Parliamoci chiaramente: il Governo Draghi è stato imposto dagli apparati americani, perché in un periodo cruciale di nuova guerra fredda tra USA e Cina era impensabile in Italia, paese ritenuto strategico dagli americani come piattaforma nel mediterraneo e pieno di basi NATO, un Governo che continuasse a strizzare l’occhio ai cinesi (anche se con le spalle coperte dal Vaticano).
Gli americani avevano bisogno di un Governo italiano che fosse credibile e autorevole in Europa per non cedere alle lusinghe della Germania, che invece per motivi commerciali è costretta ad operare sull’asse filo-cinese.
Allo stesso tempo avevano bisogno di un Governo guidato da un personaggio fortemente filo-atlantico e – perché no – un gesuita capace di mantenere i rapporti con il Vaticano, pur non condividendone la deriva filocinese.
Mario Draghi per queste dinamiche era l’uomo perfetto.
Ora però il compito che lo aspetta è molto difficile. Dovrà prima di tutto ignorare le lusinghe di Cina e Russia, calorosamente accolte dai precedenti Governi Conte, dovrà recuperare la reputazione dell’Italia come credibile agli occhi degli americani; in Europa dovrà avvicinare la Francia di Macron per evitare eventuali ritorni punitivi dell’austerità imposti dalla Germania.
Sappiamo bene che la Francia con i parametri economici sta messa peggio di noi, quindi può essere un’alleata contro il ritorno dell’austerità.

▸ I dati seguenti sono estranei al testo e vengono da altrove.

(* ===== verification/CtlApply.v ===== *)
(** * Controller: applying a fabric document

    [apply_fabric] of [crates/wiremesh-controller/src/db.rs]: the segment diff,
    the recompilation of the policy against the segments of the same
    transaction, and the new-version rule.  The YAML reader, SHA-256 and the JSON
    printers are the parameters of PolicyDsl and PolicyCompile. *)
From Stdlib Require Import ZArith Lia Ascii.
From S2P Require Import Prelude StdNet IpNet CtlKeys CtlStore CtlEnroll.
From S2P Require Import PolicyDsl PolicyCompile.
Open Scope Z_scope.

Record ApplyOutcome : Type := {
  created_segments : Z;
  updated_segments : Z;
  deleted_segments : Z;
  policy_updated : bool;
  changed_segment_cidrs : list (Z * string * list string) }.

(** The accumulators of the segment loop; an audit row is (action, entity, diff). *)
Record ApplyAcc : Type := {
  acc_created : Z;
  acc_updated : Z;
  acc_audit : list (string * string * string);
  acc_changed : list (Z * string * list string) }.

Definition no_changes : ApplyAcc :=
  {| acc_created := 0; acc_updated := 0; acc_audit := []; acc_changed := [] |}.

Section apply.
Context {N : Ipv4NetApi} {J : JsonText}.
Context (from_str : string -> result string PolicyDoc) (sha256 : string -> string)
        (blocks_json : list IrBlock -> string) (canonical_json : PolicyIR -> string).

Definition parse_stored (texts : list string) : result DbError (list ipv4net) :=
  traverse (fun c => match net_parse c with Some n => Ok n | None => Err (BadStoredCidr c) end) texts.

Definition segment_id_of (s : Store) (name : string) : option Z :=
  sg_id <$> List.find (fun r => bool_decide (sg_name r = name)) (segment s).

Definition of_result {A : Type} (r : result DbError A) : tx DbError A := fun s =>
  match r with Ok a => Ok (a, s) | Err e => Err e end.

(** One declared segment that already exists: nothing, or its rows replaced. *)
Definition update_segment (name : string) (cidrs : list ipv4net) (acc : ApplyAcc) : tx DbError ApplyAcc :=
  s ← get;
  segment_id ← of_result (match segment_id_of s name with Some i => Ok i | None => Err SqlError end);
  let existing := cidrs_for_segment s segment_id in
  existing_set ← of_result (parse_stored existing);
  if same_set existing_set cidrs then mret acc
  else
    _ ← modify (fun s => set_cidrs (List.filter (fun r => negb (cd_segment r =? segment_id)) (cidr s)) s);
    _ ← insert_cidrs_tx segment_id name cidrs;
    let new_cidr_strs := map net_show cidrs in
    mret {| acc_created := acc_created acc; acc_updated := acc_updated acc + 1;
            acc_audit := acc_audit acc ++
              [("apply-update-segment-cidrs", "segment/" +:+ name,
                json [("name", JStr name); ("old_cidrs", JArr existing); ("new_cidrs", JArr new_cidr_strs)])];
            acc_changed := acc_changed acc ++ [(segment_id, name, new_cidr_strs)] |}.

Definition create_segment (name : string) (cidrs : list ipv4net) (acc : ApplyAcc) : tx DbError ApplyAcc :=
  _ ← insert_segment_tx name cidrs;
  mret {| acc_created := acc_created acc + 1; acc_updated := acc_updated acc;
          acc_audit := acc_audit acc ++
            [("apply-create-segment", "segment/" +:+ name,
              json [("name", JStr name); ("cidrs", JArr (map net_show cidrs))])];
          acc_changed := acc_changed acc |}.

Fixpoint apply_segments (existing_names : list string) (decls : list (string * list ipv4net))
    (acc : ApplyAcc) : tx DbError ApplyAcc :=
  match decls with
  | [] => mret acc
  | (name, cidrs) :: rest =>
      acc' ← (if bool_decide (name ∈ existing_names) then update_segment name cidrs acc
              else create_segment name cidrs acc);
      apply_segments existing_names rest acc'
  end.

Definition segment_def (s : Store) (r : SegmentRow) : result DbError SegmentDef :=
  nets ← parse_stored (cidrs_for_segment s (sg_id r));
  Ok {| seg_name := sg_name r; seg_cidrs := nets |}.

Definition read_all_segment_defs (s : Store) : result DbError (list SegmentDef) :=
  traverse (segment_def s) (segment s).

Definition effective_source (s : Store) (policy_yaml : option string) (acc : ApplyAcc) : option string :=
  match policy_yaml with
  | Some source => Some source
  | None => if bool_decide (acc_changed acc = []) then None
            else pv_source_yaml <$> policy_version s None
  end.

Definition policy_errors (errors : list CompileError) : DbError :=
  PolicyRejected (map show_compile_error errors).

(** Parse and compile against the segments as they stand. *)
Definition compile_candidate (s : Store) (source : string) (version : Z) : result DbError PolicyIR :=
  defs ← read_all_segment_defs s;
  match parse_policy from_str source defs with
  | Err es => Err (policy_errors es)
  | Ok doc =>
      match compile sha256 doc defs version with
      | Err Panicked => Err DbPanic
      | Ok (Err es) => Err (policy_errors es)
      | Ok (Ok ir) => Ok ir
      end
  end.

Definition ports_column (r : IrRule) : option string :=
  match ir_ports r with [] => None | ps => Some (str_join "," (map port_text ps)) end.

Definition rule_row (version : Z) (block_ord rule_ord : nat) (r : IrRule) : PolicyRuleRow :=
  {| pr_version := version; pr_block_ord := block_ord; pr_rule_ord := rule_ord;
     pr_action := action_text (ir_action r); pr_src := str_join "," (ir_src r);
     pr_dst := str_join "," (ir_dst r); pr_proto := proto_text (ir_proto r);
     pr_ports := ports_column r |}.

Definition rule_rows (version : Z) (ir : PolicyIR) : list PolicyRuleRow :=
  concat (imap (fun i b => imap (rule_row version i) (ib_rules b)) (pi_blocks ir)).

(** The policy step: [true] when a new version was stored. *)
Definition apply_policy (source : option string) (actor now : string) (acc : ApplyAcc) :
    tx DbError (bool * ApplyAcc) :=
  match source with
  | None => mret (false, acc)
  | Some source_yaml =>
      s ← get;
      let latest := policy_version s None in
      let candidate_version := match latest with Some r => pv_version r + 1 | None => 1 end in
      ir ← of_result (compile_candidate s source_yaml candidate_version);
      let fingerprint := blocks_fingerprint sha256 blocks_json ir in
      if match latest with Some r => negb (bool_decide (pv_fingerprint r = fingerprint)) | None => true end
      then
        _ ← modify (fun s => set_policy
              (policy_versions s ++
                [{| pv_version := candidate_version; pv_source_yaml := source_yaml;
                    pv_compiled_ir := canonical_json ir; pv_fingerprint := fingerprint;
                    pv_created_by := actor; pv_created_at := now |}])
              (policy_rule s ++ rule_rows candidate_version ir) s);
        mret (true,
          {| acc_created := acc_created acc; acc_updated := acc_updated acc;
             acc_audit := acc_audit acc ++
               [("apply-policy", "policy_version/" +:+ show_i64 candidate_version,
                 "{" +:+ debug_str "version" +:+ ":" +:+ show_i64 candidate_version +:+ "}")];
             acc_changed := acc_changed acc |})
      else mret (false, acc)
  end.

Fixpoint record_audits (actor now : string) (l : list (string * string * string)) : tx DbError unit :=
  match l with
  | [] => mret tt
  | (action, entity, diff) :: rest => _ ← record_audit now actor action entity diff; record_audits actor now rest
  end.

Definition nothing_applied : ApplyOutcome :=
  {| created_segments := 0; updated_segments := 0; deleted_segments := 0; policy_updated := false;
     changed_segment_cidrs := [] |}.

(** The transaction; [None] asks for the rollback of an empty apply. *)
Definition apply_tx (decls : list (string * list ipv4net)) (policy_yaml : option string)
    (actor now : string) : tx DbError (option ApplyOutcome) :=
  s ← get;
  acc ← apply_segments (map sg_name (segment s)) decls no_changes;
  s ← get;
  '(updated, acc) ← apply_policy (effective_source s policy_yaml acc) actor now acc;
  if (acc_created acc =? 0) && (acc_updated acc =? 0) && negb updated then mret None
  else
    _ ← record_audits actor now (acc_audit acc);
    _ ← bump;
    mret (Some {| created_segments := acc_created acc; updated_segments := acc_updated acc;
                  deleted_segments := 0; policy_updated := updated;
                  changed_segment_cidrs := acc_changed acc |}).

Definition apply_fabric (decls : list (string * list ipv4net)) (policy_yaml : option string)
    (actor now : string) (s : Store) : result DbError ApplyOutcome * Store :=
  match apply_tx decls policy_yaml actor now s with
  | Ok (Some out, s') => (Ok out, s')
  | Ok (None, _) => (Ok nothing_applied, s)
  | Err e => (Err e, s)
  end.
End apply.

E’ questo il motivo per cui nel Governo, a mio avviso, sono anche andati a richiamare da Parigi Enrico Letta, ben addentro all’establishment francese e legato a doppio filo con le organizzazioni degli apparati americani.
Riuscirà Draghi a tenere il Paese lontano dalla morsa cinese? A mio avviso questa è forse l’unica cosa che gli riuscirà.
Abbiamo già visto che è riuscito a respingere l’acquisizione cinese di Iveco, e non parliamo del 5G dove a breve sarà chiamato a fare letteralmente a brandelli le antenne di Huawei.
Dovrà però tenere i fondi del Recovery Fund, che dipendono dai tedeschi, senza inciampare nella sfera d’influenza della Germania o verrebbe subito richiamato da Washington.
Insomma, dipendere economicamente da Berlino e sul fronte della sicurezza da Washington mette davvero il nostro paese all’angolo. Ma per non dipendere dalla Germania occorrerebbe prendere le distanze dall’intero progetto europeo: quella sarebbe l’unica chiave di volta.
Sicuramente non è ciò che farà l’ex presidente della BCE, a meno che la Germania non glie lo renda inevitabile.
Con questo Governo il paese è destinato a rimanere in un limbo. Non ci faranno fallire per non portarci appresso tutta l’Europa, ma non potremo neanche esprimere la nostra potenzialità e la nostra sovranità, cioè l’unica possibilità che abbiamo per uscire da questa situazione.